The Debt Collector's Due
- First edition
- Author: Adhirath Sethi
- Language: English
- Genre: Thriller
- Published: 2015
- Publisher: HarperCollins India
- Publication place: India
- Media type: Print, e-book
- ISBN: 978-93-5136-819-9

= The Debt Collector's Due =

Novel by Adhirath Sethi

The Debt Collector's Due is a 2015 thriller and the debut novel of the Indian author Adhirath Sethi. The book was first published in India on March 10, 2015, through HarperCollins India.

==Plot summary==
Samay, aged 29, is an unemployed college dropout. He decides all too late to try to turn his life around, but finds this is not an easy task for someone with his limited vocational appeal. He lives alone and pines frequently over an unrequited college romance with Amrita, with whom he has long since lost contact.

In desperation to take any form of work that comes his way, Samay discovers he has a knack for being able to collect debts in a non-violent manner. Although he finds the job to be sinfully boring, he ploughs on knowing the alternatives are none.
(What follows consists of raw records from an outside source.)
(* ===== verification/FileSysRW.v ===== *)
(** * Descriptors of user programs

    [WriteUser], [ReadUser] and [SeekUser] on a well-formed file system: a write
    grows the file when it must, stores exactly its bytes and keeps every other
    file. *)
From S2P Require Import Prelude BitMap Memory Disk FileHdr FileGrow Directory FileSys FileSysInv FileSysOps FileSysUse.

(** ** Writing through a descriptor *)
Section write.
Context {D : Type} `{SectorStore D}.
Variable junk : list Z.
Variable junkB fill : nat → Z.
Hypothesis fill_bytes : ∀ k, is_u8 (fill k).
Hypothesis junk_ok : length junk = 29%nat ∧ Forall is_i32 junk.
Implicit Types (d : D) (fs : FileSystem D) (A : astate) (x : file).

(** The bytes a write of [len] at [pos] adds to a file of header [h]. *)
Definition growth (h : FileHeader) (pos len : Z) : Z := Z.max 0 (pos + len - numBytes h).
(** There is room for a file to grow by [newSize] bytes. *)
Definition room (x : file) (fm : BitMap) (newSize : Z) : Prop :=
  let total := divRoundUp (numBytes (fhdr x) + newSize) SectorSize in
  total ≤ 924 ∧ total - Z.of_nat (length (fsecs x)) + meta_need total - Z.of_nat (length (fmeta x))
    ≤ Z.of_nat (size (free_set fm)).

Lemma extended_zero d h secs meta fm : store_ok d → file_at d h secs meta → bm_wf fm →
  extended d h secs meta fm 0 h fm d.
Proof.
  intros Hd Hf Hw. exists [], []. rewrite !app_nil_r. split; [done|]. split; [done|]. split; [lia|].
  split; [done|]. split; [by apply takes_nil|done].
Qed.

(** The conditional [Extend] of [WriteUser]. *)
Lemma extend_step fuel fs x fm pos len : store_ok (fdisk fs) →
  file_at (fdisk fs) (fhdr x) (fsecs x) (fmeta x) → fmap_ok fm (fsecs x ++ fmeta x) →
  0 ≤ pos → 0 ≤ len → is_i32 (pos + len) → room x fm (growth (fhdr x) pos len) →
  ∃ h' fm' d', (if 0 <? i32 (pos + len - numBytes (fhdr x)) then
      '(ok, h1, m, d) ← Extend junk fill (S fuel) (fhdr x) fm (i32 (pos + len - numBytes (fhdr x))) (fdisk fs);
      Ok (ok, h1, m, with_disk fs d)
    else Ok (true, fhdr x, fm, fs)) = Ok (true, h', fm', with_disk fs d') ∧
    extended (fdisk fs) (fhdr x) (fsecs x) (fmeta x) fm (growth (fhdr x) pos len) h' fm' d'.
Proof.
  intros Hd Hf Hfm Hpos Hlen Hi [Ht Hr]. destruct (file_at_facts _ _ _ _ Hf) as ([H0 _] & _ & _ & (_ & Hb & _) & _).
  rewrite i32_id by (unfold is_i32 in *; lia). unfold growth in *.
  destruct (Z.ltb_spec 0 (pos + len - numBytes (fhdr x))) as [Hlt|Hge].
  - rewrite Z.max_r in * by lia.
    destruct (Extend_spec junk fill fill_bytes junk_ok fuel (fdisk fs) (fhdr x) (fsecs x) (fmeta x) fm (pos + len - numBytes (fhdr x)))
      as (h' & fm' & d' & E & He); try done; [lia|]. exists h', fm', d'. rewrite E. done.
  - rewrite Z.max_l in * by lia. exists (fhdr x), fm, (fdisk fs). rewrite with_disk_id. split; [done|].
    apply extended_zero; [done|done|apply Hfm].
Qed.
His story takes a turn for the bizarre when, during a routine collection, Samay accidentally walks into the office of a mob boss, Pande. Pande in turn mistakes Samay for a hit man due to arrive at the same time and Samay is given 75 lakhs for a hit he did not execute and offered another assignment. Fearing for his life, Samay resolves to run away with the money. He reconsiders this move when he sees that the next hit is Amrita, deciding instead to warn her regarding her imminent danger.

From here on, the story tracks the intertwining journeys of Samay and Amrita as they try to stay one step ahead of the mob. In parallel storylines, we also see what becomes of the real hit man – Raka – and are introduced to the agonizing travails of Waghmare, the bumbling constable assigned to protect Amrita.

The Debt Collector’s Due takes the reader from the busy streets of Mumbai, pauses briefly in an idyllic Parsi colony for a quick murder and then rushes forward to scenic, but foggy Panchgani. Samay must finally confront his tormentor, Pande, and take decisions that truly allow him to grow up once and for all.

==Reception==
Critical reception for The Debt Collector's Due has been positive. It has received praise from the Deccan Chronicle, who wrote that it "is a classic example of how you can be fortune’s favourite and lose it all for want of ambition and focus."